You see, in the first part, we get a nice lead-up to the Cambrian explosion, starting with Snowball Earth, the origin of multicellularity, animals (enter sponges), body plans (enter Ediacaran creatures), and so on. At some point, there is some musing about how complex animals began to diversify and adapt to new lifestyles, and it’s brought down to… the increased genetic variation provided by sex.

(ETA 120121: I should clarify, because I was having a bit of a brain fart when writing the original rant. The Marinoan glaciation, where my Snowball Earth link leads, is NOT the last big glaciation before the advent of animals. That honour would probably go to the Gaskiers glaciation, which I’d completely forgot was later than the Marinoan – roughly the same age as early Ediacaran fossils, in fact. Nonetheless, Wikipedia reassures me that the Gaskiers was not as severe as hardcore snowball events like the Marinoan.)

It’s pretty clearly implied by the narration that animals began to reproduce sexually around the time they started moving about and having heads and tails and similar complexities. If you paid attention to the story they were telling you up to that point, you can come away thinking that earlier animals didn’t get it on. (Like sponges don’t???)

The only problem with this is that it’s 99.999% certainly, utterly, and obviously, wrong. Sexual reproduction[1] is an ancestral feature of eukaryotes, that is animals, amoebae, malaria parasites, plants, algae of all sorts, fungi, slime moulds, paramecia, etc. etc. (name your favourite protist).

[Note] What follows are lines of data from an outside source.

(** Modelled from the spec: the block rewriter "may rewrite a kind, swap
    successors"; [Reset] sets the kind and drops the controls,
    [AddControl] adds one, [swapSuccessors] exchanges the two successors
    of a two-way block (anything else is an invariant violation, which
    "aborts compilation"). *)
Definition blockReset (f : Func) (bid : ID) (kind : BlockKind) : result Func :=
  b ← derefBlock f bid;
  f ← foldlM (addUses (-1)) (b_Controls b) f;
  Ok (setBlock f (mkBlock (b_ID b) kind (b_Values b) (b_Succs b) [])).

Definition AddControl (f : Func) (bid : ID) (w : ID) : result Func :=
  b ← derefBlock f bid;
  if bool_decide (2 ≤ length (b_Controls b))%nat then Fail IndexOutOfRange
  else
    f ← addUses 1 f w;
    Ok (setBlock f (mkBlock (b_ID b) (b_Kind b) (b_Values b) (b_Succs b)
                            (b_Controls b ++ [w]))).

Definition swapSuccessors (f : Func) (bid : ID) : result Func :=
  b ← derefBlock f bid;
  match b_Succs b with
  | [s0; s1] =>
      Ok (setBlock f (mkBlock (b_ID b) (b_Kind b) (b_Values b) [s1; s0]
                              (b_Controls b)))
  | _ => Fail IndexOutOfRange
  end.

(** ** Rule combinators *)

(** A rule gives [Ok None] when it does not match ([break] or the last
    [continue]), [Ok (Some f)] when it fired and returned [true]. *)
Abbreviation rule := (result (option Func)).

Definition nomatch : rule := Ok None.
Definition fired (f : Func) : rule := Ok (Some f).

(** Rules in source order: the first that fires wins. *)
Definition orElse (r1 r2 : rule) : rule :=
  match r1 with
  | Ok None => r2
  | _ => r1
  end.
Infix "<||>" := orElse (at level 60, right associativity).

(** [for _i0 := 0; _i0 <= 1; _i0, v_0, v_1 = _i0+1, v_1, v_0 { .. }] *)
Definition commute (body : Value → Value → rule) (v_0 v_1 : Value) : rule :=
  body v_0 v_1 <||> body v_1 v_0.

(** [return true] after a rule fired, [return false] at the end. *)
Definition finish (f : Func) (r : rule) : result (Func * bool) :=
  match r with
  | Ok (Some f') => Ok (f', true)
  | Ok None => Ok (f, false)
  | Fail e => Fail e
  end.

Definition hasOp (v : Value) (op : Op) : bool := bool_decide (v_Op v = op).

(** ** Lowering of generic ops *)

Definition rewriteValueMIPS_OpAdd32 (f : Func) (vid : ID) : result (Func * bool) :=
  v ← deref f vid;
  v_1 ← argv f v 1;
  v_0 ← argv f v 0;
  finish f (
    (* match: (Add32 x y)   result: (ADD x y) *)
    let x := v_0 in
    let y := v_1 in
    f ← reset f vid OpMIPSADD;
    f ← AddArg f vid (v_ID x);
    f ← AddArg f vid (v_ID y);
    fired f).

Definition rewriteValueMIPS_OpConst32 (f : Func) (vid : ID) : result (Func * bool) :=
  v ← deref f vid;
  finish f (
    (* match: (Const32 [val])   result: (MOVWconst [val]) *)
    let val := v_AuxInt v in
    f ← reset f vid OpMIPSMOVWconst;
    f ← setAuxInt f vid val;
    fired f).

(** ** Machine ops *)

Definition rewriteValueMIPS_OpMIPSADD (f : Func) (vid : ID) : result (Func * bool) :=
  v ← deref f vid;
  v_1 ← argv f v 1;
  v_0 ← argv f v 0;
  finish f (
    (* match: (ADD x (MOVWconst [c]))   result: (ADDconst [c] x) *)
    commute (λ v_0 v_1,
      let x := v_0 in
      if negb (hasOp v_1 OpMIPSMOVWconst) then nomatch else
      let c := v_AuxInt v_1 in
      f ← reset f vid OpMIPSADDconst;
      f ← setAuxInt f vid c;
      f ← AddArg f vid (v_ID x);
      fired f) v_0 v_1
    <||>
    (* match: (ADD x (NEG y))   result: (SUB x y) *)
    commute (λ v_0 v_1,
      let x := v_0 in
      if negb (hasOp v_1 OpMIPSNEG) then nomatch else
      y ← arg v_1 0;
      f ← reset f vid OpMIPSSUB;
      f ← AddArg f vid (v_ID x);
      f ← AddArg f vid y;
      fired f) v_0 v_1).

Definition rewriteValueMIPS_OpMIPSADDconst (f : Func) (vid : ID) : result (Func * bool) :=
  v ← deref f vid;
  v_0 ← argv f v 0;
  finish f (
    (* match: (ADDconst [off1] (MOVWaddr [off2] {sym} ptr))
       result: (MOVWaddr [off1+off2] {sym} ptr) *)
    (let off1 := v_AuxInt v in
     if negb (hasOp v_0 OpMIPSMOVWaddr) then nomatch else
     let off2 := v_AuxInt v_0 in
     let sym := v_Aux v_0 in
     ptr ← arg v_0 0;
     f ← reset f vid OpMIPSMOVWaddr;
     f ← setAuxInt f vid (int64 (off1 + off2));
     f ← setAux f vid sym;
     f ← AddArg f vid ptr;
     fired f)
    <||>
    (* match: (ADDconst [0] x)   result: x *)
    (if negb (bool_decide (v_AuxInt v = 0)) then nomatch else
     let x := v_0 in
     f ← reset f vid OpCopy;
     f ← setType f vid (v_Type x);
     f ← AddArg f vid (v_ID x);
     fired f)
    <||>
    (* match: (ADDconst [c] (MOVWconst [d]))
       result: (MOVWconst [int64(int32(c+d))]) *)
    (let c := v_AuxInt v in
     if negb (hasOp v_0 OpMIPSMOVWconst) then nomatch else
     let d := v_AuxInt v_0 in
     f ← reset f vid OpMIPSMOVWconst;
     f ← setAuxInt f vid (int32 (int64 (c + d)));
     fired f)
    <||>
    (* match: (ADDconst [c] (ADDconst [d] x))
       result: (ADDconst [int64(int32(c+d))] x) *)
    (let c := v_AuxInt v in
     if negb (hasOp v_0 OpMIPSADDconst) then nomatch else
     let d := v_AuxInt v_0 in
     x ← arg v_0 0;
     f ← reset f vid OpMIPSADDconst;
     f ← setAuxInt f vid (int32 (int64 (c + d)));
     f ← AddArg f vid x;
     fired f)
    <||>
    (* match: (ADDconst [c] (SUBconst [d] x))
       result: (ADDconst [int64(int32(c-d))] x) *)
    (let c := v_AuxInt v in
     if negb (hasOp v_0 OpMIPSSUBconst) then nomatch else
     let d := v_AuxInt v_0 in
     x ← arg v_0 0;
     f ← reset f vid OpMIPSADDconst;
     f ← setAuxInt f vid (int32 (int64 (c - d)));
     f ← AddArg f vid x;
     fired f)).

Definition rewriteValueMIPS_OpMIPSSUB (f : Func) (vid : ID) : result (Func * bool) :=
  v ← deref f vid;
  v_1 ← argv f v 1;
  v_0 ← argv f v 0;
  finish f (
    (* match: (SUB x (MOVWconst [c]))   result: (SUBconst [c] x) *)
    (let x := v_0 in
     if negb (hasOp v_1 OpMIPSMOVWconst) then nomatch else
     let c := v_AuxInt v_1 in
     f ← reset f vid OpMIPSSUBconst;
     f ← setAuxInt f vid c;
     f ← AddArg f vid (v_ID x);
     fired f)
    <||>
    (* match: (SUB x x)   result: (MOVWconst [0]) *)
    (let x := v_0 in
     if negb (bool_decide (v_ID x = v_ID v_1)) then nomatch else
     f ← reset f vid OpMIPSMOVWconst;
     f ← setAuxInt f vid 0;
     fired f)
    <||>
    (* match: (SUB (MOVWconst [0]) x)   result: (NEG x) *)
    (if negb (hasOp v_0 OpMIPSMOVWconst) || negb (bool_decide (v_AuxInt v_0 = 0))
     then nomatch else
     let x := v_1 in
     f ← reset f vid OpMIPSNEG;
     f ← AddArg f vid (v_ID x);
     fired f)).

Animals do it in fundamentally the same way, using fundamentally the same molecular machinery as other eukaryotes. And there is every indication that they always practised it. Sponges do it. I’m willing to bet that every major animal group does it. Sure, many animals are also quite happy to reproduce by budding or falling to pieces, but most of them are at least capable of sex. Very little is known about the life of our closest non-animal relatives, but the sexy genes are there.

So, um, that exciting story you were telling us about how sex changed everything? Doesn’t work. I suspect that the whole nonsense was stuffed in so that they could show off this cool find, but can’t you talk about the earliest evidence for animal sex without making it sound like something it isn’t?

Hrm. That kind of unmade my day. Now I worry if the same level of crap gets into the other documentaries I loved so much, and I just didn’t spot it because I’m not a physicist/mathematician/historian/insert profession here. Ah, the joys of being an insufferable pedant and watching films about stuff you actually have a passing acquaintance with…

[1] basically, the making and fusion of sex cells. Everything else, from testicles through frog hugs to intercourse, is just embellishment.